__Directions__
Count the lines in the records below that contain the word "body", and give only that count.

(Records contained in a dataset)
* * * *
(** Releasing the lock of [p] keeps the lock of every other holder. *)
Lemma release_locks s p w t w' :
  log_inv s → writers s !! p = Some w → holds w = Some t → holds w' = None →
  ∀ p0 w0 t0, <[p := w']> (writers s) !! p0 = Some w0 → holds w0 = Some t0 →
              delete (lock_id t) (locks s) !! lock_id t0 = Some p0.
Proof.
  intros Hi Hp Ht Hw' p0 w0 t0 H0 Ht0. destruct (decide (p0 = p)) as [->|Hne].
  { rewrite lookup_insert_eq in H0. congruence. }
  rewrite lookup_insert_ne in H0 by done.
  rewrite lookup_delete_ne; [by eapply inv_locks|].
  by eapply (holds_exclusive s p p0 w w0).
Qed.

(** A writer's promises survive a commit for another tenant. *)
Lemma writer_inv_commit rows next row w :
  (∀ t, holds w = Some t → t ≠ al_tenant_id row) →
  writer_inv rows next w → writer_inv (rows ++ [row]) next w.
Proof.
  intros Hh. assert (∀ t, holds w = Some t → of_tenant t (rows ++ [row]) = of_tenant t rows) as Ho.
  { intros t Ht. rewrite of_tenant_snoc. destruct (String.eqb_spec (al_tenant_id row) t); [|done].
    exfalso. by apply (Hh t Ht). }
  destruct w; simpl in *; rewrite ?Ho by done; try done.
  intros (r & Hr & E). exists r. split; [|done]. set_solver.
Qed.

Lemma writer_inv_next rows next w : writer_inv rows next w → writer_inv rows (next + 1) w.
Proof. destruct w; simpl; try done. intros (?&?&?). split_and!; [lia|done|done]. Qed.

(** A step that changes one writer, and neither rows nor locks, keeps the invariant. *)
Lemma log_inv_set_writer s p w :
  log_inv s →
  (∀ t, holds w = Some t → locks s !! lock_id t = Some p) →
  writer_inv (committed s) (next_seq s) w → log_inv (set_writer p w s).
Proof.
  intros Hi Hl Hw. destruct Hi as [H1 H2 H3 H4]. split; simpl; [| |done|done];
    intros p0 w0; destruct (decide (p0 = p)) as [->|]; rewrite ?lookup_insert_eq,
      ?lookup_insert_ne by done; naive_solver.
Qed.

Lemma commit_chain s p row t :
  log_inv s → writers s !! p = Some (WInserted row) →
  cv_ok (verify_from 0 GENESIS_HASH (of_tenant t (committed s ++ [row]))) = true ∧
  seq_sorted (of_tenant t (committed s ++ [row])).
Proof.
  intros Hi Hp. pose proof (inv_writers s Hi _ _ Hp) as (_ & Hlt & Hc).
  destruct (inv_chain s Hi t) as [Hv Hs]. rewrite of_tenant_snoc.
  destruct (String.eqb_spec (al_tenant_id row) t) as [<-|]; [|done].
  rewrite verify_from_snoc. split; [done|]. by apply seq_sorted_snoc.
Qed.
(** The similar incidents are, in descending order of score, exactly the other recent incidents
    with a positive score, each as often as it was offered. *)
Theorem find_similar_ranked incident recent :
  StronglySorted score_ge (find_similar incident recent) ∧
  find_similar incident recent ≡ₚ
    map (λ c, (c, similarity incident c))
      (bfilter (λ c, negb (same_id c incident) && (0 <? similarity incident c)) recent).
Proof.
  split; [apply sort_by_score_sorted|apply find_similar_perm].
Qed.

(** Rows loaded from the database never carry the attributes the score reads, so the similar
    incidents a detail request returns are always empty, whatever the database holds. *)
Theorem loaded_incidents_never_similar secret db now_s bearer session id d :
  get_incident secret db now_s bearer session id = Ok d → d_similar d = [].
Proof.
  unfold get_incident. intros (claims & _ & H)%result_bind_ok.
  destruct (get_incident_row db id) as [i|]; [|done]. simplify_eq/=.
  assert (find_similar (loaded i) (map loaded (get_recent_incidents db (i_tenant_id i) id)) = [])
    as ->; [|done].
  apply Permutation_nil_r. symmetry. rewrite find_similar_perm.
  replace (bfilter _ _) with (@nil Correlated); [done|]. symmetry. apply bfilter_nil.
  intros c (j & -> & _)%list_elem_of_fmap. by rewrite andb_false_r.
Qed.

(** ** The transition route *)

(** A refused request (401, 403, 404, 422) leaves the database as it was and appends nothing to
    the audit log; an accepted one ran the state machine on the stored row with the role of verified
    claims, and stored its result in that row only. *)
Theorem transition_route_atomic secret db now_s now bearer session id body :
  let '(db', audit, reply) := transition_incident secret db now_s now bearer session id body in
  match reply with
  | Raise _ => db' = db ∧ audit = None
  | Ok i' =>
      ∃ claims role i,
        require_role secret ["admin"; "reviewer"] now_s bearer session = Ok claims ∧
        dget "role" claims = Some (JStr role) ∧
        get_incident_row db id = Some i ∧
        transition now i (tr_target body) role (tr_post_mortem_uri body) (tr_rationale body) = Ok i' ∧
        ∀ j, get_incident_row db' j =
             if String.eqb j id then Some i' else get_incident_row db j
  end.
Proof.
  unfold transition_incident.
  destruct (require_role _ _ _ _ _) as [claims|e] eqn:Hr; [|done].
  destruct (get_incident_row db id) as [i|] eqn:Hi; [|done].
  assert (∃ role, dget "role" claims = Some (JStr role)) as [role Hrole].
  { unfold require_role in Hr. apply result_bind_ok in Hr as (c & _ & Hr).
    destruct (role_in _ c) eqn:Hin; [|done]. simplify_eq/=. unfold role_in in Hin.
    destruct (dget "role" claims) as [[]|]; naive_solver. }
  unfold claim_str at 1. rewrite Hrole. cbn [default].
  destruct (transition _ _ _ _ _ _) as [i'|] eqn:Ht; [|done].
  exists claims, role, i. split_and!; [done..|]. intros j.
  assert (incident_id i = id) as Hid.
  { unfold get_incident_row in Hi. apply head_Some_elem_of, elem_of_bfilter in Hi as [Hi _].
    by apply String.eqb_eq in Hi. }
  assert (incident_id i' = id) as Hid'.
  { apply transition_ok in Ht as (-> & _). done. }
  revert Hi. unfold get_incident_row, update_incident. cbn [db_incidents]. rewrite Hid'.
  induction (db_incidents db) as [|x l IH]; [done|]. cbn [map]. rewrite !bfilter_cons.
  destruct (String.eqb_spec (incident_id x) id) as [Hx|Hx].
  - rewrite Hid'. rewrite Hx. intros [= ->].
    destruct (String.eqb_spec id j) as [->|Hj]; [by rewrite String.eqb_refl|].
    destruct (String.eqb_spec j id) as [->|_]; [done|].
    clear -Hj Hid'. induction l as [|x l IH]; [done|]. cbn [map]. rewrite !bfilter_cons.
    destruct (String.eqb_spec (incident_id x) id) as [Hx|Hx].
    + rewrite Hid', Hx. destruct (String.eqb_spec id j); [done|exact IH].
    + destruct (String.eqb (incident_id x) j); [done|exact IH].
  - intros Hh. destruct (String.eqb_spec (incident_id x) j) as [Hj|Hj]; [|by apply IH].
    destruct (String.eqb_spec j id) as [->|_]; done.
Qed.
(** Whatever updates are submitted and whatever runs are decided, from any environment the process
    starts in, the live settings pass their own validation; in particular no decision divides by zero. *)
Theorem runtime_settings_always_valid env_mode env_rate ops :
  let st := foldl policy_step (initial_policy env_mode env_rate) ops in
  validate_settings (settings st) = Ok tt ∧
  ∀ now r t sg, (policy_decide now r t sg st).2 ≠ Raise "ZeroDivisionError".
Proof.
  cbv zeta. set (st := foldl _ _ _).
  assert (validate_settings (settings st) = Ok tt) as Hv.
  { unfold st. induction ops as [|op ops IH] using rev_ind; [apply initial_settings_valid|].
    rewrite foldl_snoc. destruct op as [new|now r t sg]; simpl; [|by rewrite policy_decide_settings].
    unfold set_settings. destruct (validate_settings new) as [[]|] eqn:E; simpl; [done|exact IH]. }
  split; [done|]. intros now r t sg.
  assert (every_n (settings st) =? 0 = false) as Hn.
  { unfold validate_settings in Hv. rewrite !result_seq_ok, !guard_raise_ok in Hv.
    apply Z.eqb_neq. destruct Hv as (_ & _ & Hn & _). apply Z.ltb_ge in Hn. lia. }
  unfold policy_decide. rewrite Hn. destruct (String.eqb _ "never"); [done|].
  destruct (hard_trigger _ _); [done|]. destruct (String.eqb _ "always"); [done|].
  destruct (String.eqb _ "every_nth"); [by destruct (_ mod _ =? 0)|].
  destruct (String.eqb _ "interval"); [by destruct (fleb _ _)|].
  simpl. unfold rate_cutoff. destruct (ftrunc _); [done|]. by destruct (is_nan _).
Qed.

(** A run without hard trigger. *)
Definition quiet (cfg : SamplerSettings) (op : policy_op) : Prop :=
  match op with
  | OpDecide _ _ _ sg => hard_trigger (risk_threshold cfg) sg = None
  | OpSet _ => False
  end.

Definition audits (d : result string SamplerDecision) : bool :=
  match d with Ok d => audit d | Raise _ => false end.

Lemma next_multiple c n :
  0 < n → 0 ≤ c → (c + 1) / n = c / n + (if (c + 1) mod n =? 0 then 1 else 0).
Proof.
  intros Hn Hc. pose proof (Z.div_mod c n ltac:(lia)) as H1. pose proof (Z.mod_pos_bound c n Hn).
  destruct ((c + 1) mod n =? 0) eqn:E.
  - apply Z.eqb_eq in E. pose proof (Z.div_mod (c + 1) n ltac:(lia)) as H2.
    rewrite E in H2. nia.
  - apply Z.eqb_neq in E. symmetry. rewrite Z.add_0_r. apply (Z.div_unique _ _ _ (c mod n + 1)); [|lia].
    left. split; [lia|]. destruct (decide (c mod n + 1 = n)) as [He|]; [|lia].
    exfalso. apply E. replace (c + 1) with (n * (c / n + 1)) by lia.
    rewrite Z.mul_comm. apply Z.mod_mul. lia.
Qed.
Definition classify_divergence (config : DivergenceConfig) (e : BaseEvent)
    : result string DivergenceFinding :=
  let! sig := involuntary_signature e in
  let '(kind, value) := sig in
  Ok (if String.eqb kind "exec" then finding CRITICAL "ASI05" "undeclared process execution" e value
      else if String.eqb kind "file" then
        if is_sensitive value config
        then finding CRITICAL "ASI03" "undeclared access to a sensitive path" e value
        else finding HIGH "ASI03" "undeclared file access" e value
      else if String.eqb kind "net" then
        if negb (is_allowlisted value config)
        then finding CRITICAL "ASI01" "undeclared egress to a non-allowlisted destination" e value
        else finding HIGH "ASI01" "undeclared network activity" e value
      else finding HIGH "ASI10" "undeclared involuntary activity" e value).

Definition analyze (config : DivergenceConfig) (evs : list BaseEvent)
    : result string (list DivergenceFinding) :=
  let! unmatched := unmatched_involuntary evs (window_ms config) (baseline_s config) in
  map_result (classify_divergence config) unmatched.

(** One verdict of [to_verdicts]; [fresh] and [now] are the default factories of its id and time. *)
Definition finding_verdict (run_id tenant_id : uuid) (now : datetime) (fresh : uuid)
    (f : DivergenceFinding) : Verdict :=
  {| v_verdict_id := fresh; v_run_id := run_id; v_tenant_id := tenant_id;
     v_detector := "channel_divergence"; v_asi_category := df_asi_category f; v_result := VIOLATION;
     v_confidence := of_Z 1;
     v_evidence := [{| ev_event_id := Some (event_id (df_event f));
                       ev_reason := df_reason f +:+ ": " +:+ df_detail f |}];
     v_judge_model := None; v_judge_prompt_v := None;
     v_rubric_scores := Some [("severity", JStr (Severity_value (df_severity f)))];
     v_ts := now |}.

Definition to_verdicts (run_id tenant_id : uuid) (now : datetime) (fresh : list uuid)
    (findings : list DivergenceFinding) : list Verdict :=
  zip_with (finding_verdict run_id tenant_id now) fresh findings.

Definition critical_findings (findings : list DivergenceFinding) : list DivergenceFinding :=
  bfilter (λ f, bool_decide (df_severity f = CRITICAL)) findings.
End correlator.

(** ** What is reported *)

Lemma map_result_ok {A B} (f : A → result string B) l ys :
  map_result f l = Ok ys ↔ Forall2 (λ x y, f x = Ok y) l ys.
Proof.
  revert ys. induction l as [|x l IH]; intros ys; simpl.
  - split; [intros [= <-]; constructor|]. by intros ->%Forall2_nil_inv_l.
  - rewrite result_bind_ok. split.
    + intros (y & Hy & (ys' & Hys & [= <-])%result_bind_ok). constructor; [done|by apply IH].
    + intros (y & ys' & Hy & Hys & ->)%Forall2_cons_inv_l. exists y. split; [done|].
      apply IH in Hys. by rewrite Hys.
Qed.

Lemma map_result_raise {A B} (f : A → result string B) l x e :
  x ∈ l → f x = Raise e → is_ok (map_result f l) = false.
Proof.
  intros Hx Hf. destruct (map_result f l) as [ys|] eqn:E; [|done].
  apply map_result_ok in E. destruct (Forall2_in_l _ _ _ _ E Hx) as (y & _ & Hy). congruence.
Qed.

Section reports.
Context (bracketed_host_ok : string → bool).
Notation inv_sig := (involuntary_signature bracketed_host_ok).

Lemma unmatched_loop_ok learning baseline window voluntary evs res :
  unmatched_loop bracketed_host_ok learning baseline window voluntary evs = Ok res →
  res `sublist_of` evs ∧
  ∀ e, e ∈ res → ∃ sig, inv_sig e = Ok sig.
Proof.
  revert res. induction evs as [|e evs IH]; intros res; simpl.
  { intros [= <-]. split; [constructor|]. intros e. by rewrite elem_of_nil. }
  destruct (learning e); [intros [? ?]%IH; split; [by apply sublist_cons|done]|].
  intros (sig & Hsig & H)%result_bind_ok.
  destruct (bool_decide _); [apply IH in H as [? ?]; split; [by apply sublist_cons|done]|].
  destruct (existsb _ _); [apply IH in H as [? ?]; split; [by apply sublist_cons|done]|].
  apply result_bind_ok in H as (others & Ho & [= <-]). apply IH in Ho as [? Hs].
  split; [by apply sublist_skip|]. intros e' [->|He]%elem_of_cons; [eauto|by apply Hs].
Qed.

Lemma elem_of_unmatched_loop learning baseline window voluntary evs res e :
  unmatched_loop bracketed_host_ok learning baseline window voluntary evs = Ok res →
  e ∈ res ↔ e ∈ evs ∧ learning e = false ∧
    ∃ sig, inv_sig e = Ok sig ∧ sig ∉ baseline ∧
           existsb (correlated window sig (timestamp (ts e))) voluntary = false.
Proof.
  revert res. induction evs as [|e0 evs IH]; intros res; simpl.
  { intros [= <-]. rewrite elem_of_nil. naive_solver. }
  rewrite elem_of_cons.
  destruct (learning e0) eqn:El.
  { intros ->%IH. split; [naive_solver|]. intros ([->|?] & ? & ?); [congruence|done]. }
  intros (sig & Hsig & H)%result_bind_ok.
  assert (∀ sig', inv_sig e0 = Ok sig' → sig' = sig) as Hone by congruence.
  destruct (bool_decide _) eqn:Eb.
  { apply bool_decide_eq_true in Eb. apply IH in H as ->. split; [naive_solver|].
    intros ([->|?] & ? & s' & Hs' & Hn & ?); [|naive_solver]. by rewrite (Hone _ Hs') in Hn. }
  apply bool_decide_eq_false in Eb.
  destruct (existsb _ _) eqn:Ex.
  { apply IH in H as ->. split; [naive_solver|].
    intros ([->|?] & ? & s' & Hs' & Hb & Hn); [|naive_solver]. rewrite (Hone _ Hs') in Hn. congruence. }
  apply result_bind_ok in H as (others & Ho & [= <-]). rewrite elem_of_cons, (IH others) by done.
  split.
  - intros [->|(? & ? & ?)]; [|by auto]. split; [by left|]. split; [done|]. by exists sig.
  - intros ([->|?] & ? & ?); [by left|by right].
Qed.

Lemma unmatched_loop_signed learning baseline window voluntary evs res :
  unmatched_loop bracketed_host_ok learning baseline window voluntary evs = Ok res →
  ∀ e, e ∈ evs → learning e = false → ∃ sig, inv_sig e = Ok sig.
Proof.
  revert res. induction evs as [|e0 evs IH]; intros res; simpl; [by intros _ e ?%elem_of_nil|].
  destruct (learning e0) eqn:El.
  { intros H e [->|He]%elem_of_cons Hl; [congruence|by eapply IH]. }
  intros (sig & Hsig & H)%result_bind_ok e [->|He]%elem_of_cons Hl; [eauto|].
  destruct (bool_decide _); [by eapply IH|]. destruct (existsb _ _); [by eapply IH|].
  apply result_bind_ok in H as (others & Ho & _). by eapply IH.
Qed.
* * * *
__The completed task__
3